*** Opening of GIVEN INFORMATION ***

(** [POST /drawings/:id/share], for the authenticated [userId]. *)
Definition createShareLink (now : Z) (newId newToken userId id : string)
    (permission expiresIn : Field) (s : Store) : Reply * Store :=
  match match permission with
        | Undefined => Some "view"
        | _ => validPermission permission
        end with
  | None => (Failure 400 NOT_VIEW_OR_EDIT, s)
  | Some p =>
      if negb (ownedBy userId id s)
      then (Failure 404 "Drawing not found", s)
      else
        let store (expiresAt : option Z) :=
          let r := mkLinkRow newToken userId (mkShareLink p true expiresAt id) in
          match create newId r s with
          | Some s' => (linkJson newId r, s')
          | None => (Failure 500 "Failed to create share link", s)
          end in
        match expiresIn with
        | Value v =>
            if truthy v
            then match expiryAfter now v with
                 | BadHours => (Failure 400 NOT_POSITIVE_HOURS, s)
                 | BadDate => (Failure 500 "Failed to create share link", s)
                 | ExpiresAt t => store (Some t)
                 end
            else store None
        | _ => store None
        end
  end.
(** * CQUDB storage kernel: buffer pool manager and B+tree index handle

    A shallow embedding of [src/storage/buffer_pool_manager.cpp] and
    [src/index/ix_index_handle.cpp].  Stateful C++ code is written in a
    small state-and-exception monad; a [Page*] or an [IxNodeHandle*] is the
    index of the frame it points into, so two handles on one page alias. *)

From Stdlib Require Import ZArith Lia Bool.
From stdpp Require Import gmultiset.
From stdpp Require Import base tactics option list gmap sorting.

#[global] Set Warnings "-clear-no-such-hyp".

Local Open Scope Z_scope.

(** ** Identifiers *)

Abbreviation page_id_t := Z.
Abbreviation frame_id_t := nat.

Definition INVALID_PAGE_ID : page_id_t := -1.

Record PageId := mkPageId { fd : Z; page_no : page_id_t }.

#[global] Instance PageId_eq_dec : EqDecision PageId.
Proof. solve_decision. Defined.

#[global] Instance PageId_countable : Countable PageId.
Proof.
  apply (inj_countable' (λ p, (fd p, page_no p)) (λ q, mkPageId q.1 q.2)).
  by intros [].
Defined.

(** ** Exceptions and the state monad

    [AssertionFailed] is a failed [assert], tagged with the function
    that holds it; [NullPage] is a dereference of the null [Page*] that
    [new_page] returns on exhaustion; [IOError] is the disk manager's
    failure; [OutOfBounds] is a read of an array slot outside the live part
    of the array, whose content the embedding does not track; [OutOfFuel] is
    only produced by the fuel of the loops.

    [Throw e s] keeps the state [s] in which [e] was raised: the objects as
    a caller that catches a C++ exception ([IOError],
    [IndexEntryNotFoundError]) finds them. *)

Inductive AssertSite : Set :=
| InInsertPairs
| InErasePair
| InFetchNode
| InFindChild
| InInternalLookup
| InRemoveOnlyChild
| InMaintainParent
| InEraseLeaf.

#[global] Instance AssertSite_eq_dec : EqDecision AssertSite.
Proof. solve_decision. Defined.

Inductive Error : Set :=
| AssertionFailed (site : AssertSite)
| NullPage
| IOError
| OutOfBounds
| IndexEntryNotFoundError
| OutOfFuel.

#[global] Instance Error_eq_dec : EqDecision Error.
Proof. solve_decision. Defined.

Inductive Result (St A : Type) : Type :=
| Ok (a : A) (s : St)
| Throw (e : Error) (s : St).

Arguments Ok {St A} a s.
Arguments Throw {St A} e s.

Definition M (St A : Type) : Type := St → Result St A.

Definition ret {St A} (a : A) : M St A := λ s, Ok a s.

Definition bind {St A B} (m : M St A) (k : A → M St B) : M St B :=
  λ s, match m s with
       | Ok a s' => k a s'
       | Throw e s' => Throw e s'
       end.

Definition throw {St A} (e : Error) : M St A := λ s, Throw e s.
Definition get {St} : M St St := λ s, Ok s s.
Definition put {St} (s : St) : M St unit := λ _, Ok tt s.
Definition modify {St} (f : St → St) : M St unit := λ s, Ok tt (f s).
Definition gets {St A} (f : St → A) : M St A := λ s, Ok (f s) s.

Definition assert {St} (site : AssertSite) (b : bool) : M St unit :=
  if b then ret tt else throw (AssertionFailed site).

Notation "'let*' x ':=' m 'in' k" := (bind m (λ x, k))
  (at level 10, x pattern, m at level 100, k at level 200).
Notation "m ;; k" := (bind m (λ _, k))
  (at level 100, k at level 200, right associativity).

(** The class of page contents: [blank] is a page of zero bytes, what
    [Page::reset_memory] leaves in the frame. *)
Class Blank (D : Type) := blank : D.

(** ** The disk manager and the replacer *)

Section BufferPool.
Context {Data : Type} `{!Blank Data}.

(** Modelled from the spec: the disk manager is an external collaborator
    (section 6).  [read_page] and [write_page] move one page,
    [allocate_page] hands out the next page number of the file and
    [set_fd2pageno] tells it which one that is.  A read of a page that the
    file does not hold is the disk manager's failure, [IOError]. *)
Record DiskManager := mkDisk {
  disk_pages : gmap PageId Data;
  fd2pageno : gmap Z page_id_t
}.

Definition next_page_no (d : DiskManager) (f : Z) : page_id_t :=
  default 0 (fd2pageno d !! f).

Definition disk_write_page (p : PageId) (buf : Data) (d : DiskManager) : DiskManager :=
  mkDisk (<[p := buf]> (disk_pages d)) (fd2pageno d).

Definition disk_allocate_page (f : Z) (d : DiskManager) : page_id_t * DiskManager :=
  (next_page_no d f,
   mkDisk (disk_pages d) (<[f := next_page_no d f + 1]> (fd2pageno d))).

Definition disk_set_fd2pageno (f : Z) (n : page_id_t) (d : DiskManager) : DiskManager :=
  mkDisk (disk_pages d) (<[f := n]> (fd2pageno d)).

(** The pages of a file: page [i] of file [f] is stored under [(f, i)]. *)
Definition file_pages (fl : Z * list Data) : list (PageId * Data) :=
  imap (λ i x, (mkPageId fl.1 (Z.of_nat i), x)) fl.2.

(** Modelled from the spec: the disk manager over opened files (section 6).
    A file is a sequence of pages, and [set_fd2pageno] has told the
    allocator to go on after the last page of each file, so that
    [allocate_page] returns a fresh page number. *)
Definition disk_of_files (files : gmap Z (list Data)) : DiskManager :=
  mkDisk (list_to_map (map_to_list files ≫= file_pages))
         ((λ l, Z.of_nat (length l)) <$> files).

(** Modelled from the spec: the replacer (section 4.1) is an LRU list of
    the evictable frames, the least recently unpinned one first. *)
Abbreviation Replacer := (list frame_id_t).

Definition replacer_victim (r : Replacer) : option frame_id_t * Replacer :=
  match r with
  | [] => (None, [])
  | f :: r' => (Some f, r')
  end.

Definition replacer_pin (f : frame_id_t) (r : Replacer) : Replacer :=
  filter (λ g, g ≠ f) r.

*** Close of GIVEN INFORMATION ***

• _TASK DIRECTIONS_
Wherever the word "spec" appears in a line of the data above, copy that line.

• _ANSWER SPACE_
(** Modelled from the spec: the disk manager is an external collaborator
(** Modelled from the spec: the disk manager over opened files (section 6).
(** Modelled from the spec: the replacer (section 4.1) is an LRU list of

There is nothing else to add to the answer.